Write out exactly what each line says, starting with the first line below and ending on the one with "ws_widths := [1; 8]%nat".

[Saved data entries]
· · · · ·

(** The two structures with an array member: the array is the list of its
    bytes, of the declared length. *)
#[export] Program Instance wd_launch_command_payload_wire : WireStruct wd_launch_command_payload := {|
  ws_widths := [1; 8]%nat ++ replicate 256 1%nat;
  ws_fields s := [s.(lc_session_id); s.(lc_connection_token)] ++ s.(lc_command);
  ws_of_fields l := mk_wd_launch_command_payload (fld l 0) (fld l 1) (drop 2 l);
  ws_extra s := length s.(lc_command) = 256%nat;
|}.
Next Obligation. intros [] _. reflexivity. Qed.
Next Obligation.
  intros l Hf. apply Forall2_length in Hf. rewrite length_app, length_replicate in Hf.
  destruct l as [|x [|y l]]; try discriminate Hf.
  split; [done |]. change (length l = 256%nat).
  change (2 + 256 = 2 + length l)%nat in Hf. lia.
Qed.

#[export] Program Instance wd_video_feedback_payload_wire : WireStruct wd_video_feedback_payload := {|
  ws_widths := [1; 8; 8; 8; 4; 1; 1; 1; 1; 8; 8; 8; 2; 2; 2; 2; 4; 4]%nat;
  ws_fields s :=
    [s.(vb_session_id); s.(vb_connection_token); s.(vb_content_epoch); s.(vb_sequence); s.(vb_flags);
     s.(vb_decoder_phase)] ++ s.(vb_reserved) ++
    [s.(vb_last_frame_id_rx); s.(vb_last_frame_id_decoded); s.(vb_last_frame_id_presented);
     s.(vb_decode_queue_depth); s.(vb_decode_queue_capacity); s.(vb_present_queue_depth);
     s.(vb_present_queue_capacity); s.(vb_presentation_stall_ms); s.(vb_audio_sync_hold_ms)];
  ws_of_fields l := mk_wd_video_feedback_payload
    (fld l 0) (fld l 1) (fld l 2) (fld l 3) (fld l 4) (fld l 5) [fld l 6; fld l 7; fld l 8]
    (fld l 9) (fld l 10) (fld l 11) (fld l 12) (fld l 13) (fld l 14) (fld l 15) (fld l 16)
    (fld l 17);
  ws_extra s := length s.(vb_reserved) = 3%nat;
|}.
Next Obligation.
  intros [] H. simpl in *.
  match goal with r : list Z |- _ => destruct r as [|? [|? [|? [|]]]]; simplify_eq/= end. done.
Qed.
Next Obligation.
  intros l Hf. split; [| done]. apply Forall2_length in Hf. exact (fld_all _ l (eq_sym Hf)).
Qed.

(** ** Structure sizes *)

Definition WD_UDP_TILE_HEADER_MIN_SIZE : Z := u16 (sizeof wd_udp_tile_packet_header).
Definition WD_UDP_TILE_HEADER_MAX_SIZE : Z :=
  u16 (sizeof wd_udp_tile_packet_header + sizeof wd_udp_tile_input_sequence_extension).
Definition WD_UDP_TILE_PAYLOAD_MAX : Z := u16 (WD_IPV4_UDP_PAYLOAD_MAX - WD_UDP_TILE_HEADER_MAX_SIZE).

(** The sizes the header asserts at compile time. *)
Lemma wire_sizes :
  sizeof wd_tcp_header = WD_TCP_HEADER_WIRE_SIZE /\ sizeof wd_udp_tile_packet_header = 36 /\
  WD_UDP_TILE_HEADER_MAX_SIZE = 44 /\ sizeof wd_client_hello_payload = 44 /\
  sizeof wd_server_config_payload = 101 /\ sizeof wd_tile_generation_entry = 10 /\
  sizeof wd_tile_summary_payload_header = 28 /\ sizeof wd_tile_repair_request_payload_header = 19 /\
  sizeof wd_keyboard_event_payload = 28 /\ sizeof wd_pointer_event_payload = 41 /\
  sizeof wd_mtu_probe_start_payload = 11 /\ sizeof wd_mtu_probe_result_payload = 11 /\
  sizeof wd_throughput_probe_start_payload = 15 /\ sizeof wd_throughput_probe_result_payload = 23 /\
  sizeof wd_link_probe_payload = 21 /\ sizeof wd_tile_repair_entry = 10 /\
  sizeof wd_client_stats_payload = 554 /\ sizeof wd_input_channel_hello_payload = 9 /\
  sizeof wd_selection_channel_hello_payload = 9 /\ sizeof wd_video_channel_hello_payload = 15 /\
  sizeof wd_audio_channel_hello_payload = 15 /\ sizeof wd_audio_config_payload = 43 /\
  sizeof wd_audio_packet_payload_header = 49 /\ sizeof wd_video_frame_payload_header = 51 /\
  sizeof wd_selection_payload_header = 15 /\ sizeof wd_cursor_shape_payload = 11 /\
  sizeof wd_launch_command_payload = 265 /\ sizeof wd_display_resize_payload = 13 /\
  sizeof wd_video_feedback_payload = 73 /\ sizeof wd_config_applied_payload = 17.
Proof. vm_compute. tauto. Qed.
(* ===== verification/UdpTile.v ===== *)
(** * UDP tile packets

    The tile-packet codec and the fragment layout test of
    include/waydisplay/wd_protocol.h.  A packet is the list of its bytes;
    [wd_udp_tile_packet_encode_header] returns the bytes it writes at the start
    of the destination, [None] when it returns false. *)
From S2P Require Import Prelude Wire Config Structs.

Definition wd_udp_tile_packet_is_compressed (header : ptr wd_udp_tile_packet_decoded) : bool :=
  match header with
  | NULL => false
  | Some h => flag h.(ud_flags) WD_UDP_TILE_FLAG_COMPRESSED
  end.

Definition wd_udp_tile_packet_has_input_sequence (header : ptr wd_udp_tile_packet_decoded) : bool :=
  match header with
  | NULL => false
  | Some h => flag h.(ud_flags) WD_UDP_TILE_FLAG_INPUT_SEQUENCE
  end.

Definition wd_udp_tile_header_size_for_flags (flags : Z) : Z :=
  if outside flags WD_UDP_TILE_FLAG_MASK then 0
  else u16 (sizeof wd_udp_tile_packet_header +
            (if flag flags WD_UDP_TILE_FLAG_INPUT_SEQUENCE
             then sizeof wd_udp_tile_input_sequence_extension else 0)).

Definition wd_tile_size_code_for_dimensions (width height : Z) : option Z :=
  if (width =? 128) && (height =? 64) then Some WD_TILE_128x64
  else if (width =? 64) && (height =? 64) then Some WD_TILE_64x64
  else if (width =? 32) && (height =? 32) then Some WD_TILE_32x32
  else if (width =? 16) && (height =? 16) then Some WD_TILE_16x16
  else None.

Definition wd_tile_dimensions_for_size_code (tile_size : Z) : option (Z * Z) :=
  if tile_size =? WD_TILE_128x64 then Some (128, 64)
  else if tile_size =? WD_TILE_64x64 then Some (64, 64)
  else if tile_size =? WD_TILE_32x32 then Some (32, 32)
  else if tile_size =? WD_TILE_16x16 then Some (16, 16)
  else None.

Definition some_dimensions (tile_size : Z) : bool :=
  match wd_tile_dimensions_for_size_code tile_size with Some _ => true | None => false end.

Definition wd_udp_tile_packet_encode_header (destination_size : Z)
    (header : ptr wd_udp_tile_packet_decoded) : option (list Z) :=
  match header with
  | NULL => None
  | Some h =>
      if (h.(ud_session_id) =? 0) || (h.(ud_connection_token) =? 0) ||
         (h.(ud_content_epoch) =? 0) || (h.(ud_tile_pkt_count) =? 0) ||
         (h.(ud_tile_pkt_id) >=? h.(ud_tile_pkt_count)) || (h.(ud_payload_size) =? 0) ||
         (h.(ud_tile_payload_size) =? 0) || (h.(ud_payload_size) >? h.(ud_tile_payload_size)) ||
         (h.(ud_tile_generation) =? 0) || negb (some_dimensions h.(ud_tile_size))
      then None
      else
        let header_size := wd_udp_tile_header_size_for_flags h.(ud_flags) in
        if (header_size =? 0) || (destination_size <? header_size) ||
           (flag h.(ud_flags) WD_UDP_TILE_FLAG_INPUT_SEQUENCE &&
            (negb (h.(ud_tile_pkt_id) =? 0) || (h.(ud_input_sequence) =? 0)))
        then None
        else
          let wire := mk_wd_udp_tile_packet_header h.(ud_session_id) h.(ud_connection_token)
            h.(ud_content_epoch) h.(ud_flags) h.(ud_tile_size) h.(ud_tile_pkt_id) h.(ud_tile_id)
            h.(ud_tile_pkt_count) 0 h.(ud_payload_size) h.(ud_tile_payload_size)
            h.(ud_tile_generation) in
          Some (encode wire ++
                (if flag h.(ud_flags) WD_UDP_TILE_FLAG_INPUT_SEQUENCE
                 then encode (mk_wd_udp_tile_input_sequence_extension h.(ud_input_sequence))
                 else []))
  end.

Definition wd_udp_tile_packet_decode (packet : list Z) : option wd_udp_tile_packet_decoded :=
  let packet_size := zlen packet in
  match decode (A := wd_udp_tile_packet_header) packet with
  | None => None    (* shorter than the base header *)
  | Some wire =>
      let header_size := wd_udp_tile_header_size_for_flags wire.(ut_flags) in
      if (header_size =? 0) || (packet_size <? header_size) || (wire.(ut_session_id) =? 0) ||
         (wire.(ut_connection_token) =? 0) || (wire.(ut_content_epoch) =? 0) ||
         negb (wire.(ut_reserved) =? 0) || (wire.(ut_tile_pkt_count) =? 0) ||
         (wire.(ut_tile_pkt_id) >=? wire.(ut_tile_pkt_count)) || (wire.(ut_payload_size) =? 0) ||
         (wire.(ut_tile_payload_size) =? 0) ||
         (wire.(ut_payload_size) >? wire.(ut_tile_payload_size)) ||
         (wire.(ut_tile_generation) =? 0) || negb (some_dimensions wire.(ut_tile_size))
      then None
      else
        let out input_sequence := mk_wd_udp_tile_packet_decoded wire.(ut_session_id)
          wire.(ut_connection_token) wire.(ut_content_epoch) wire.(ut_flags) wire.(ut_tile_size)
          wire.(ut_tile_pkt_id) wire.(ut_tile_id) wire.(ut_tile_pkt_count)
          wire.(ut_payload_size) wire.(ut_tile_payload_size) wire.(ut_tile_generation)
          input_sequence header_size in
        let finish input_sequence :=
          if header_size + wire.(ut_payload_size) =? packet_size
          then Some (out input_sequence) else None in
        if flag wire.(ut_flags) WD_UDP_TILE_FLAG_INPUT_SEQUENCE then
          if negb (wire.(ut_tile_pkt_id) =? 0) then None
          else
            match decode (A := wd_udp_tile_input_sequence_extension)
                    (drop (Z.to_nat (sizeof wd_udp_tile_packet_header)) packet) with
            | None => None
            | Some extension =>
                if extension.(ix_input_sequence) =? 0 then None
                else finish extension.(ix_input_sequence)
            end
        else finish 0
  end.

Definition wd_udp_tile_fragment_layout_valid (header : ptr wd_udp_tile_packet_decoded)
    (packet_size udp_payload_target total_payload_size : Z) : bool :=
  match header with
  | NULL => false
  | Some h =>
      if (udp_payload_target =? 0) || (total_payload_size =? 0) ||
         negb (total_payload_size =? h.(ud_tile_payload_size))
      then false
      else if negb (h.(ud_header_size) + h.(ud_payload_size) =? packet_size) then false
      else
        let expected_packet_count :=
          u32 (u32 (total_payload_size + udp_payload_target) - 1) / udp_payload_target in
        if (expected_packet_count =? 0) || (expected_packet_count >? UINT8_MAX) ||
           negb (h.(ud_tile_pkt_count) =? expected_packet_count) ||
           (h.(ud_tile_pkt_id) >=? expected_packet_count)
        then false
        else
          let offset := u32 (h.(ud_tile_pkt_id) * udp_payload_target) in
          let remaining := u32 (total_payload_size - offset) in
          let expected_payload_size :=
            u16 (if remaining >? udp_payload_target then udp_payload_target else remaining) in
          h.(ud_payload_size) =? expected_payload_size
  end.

· · · · ·

◆ Result of this task
(** The two structures with an array member: the array is the list of its
    bytes, of the declared length. *)
#[export] Program Instance wd_launch_command_payload_wire : WireStruct wd_launch_command_payload := {|
  ws_widths := [1; 8]%nat ++ replicate 256 1%nat;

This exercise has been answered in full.